> [RAW DATA]
(** Putting the object and its entry, once there is room for both. *)
Lemma put_entry p w c os val nullMetaData :
  rep p c os → Z.of_nat (length os) + 1 <= mObjectsCapacity p → at_end p →
  ∃ p', (if listed val nullMetaData then
      put_object (mObjectsSize p) (mDataPos p) ;; acquire_object val ;; set_this (λ p, p <| mObjectsSize %= Z.add 1 |>)
    else mret tt) (p, w) = Ok (tt, (p', w <| w_holds := new_hold val nullMetaData ⊎ w_holds w |>)) ∧
    p' = p <| mObjects := mObjects p' |> <| mObjectsSize := Z.of_nat (length (os ++ new_offset c val nullMetaData)) |> ∧
    holds_prefix (mObjects p') (mObjectsCapacity p) (os ++ new_offset c val nullMetaData).
Proof.
  intros R Hroom He. pose proof (rep_count _ _ _ R) as Hn. unfold at_end in He. unfold new_offset, new_hold. destruct (listed val nullMetaData).
  - destruct (poke_prefix _ _ _ [mDataPos p] (rep_objects _ _ _ R) Hroom) as (b & E & Hb). unfold put_object.
    rewrite bind_bind. prun. rewrite Hn, E. cbn [the]. rewrite bind_bind. prun. rewrite (bind_ok _ _ _ _ _ (acquire_object_eq val _ w)).
    eexists. split; [reflexivity|]. cbn. rewrite He, (rep_size _ _ _ R) in Hb. split; [|done]. rewrite length_app. cbn.
    destruct p; cbn in *. subst. cbv [update field_mObjectsSize field_mObjects]. cbn. f_equal. lia.
  - eexists. split; [rewrite (left_id_L ∅ (⊎)); by destruct w|]. rewrite app_nil_r. split; [|apply R]. rewrite <- Hn. by destruct p.
Qed.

> [TASK ITEM]
Copy each line of the preceding data that contains the string "listed".

> [RESPONSE]
  ∃ p', (if listed val nullMetaData then
  intros R Hroom He. pose proof (rep_count _ _ _ R) as Hn. unfold at_end in He. unfold new_offset, new_hold. destruct (listed val nullMetaData).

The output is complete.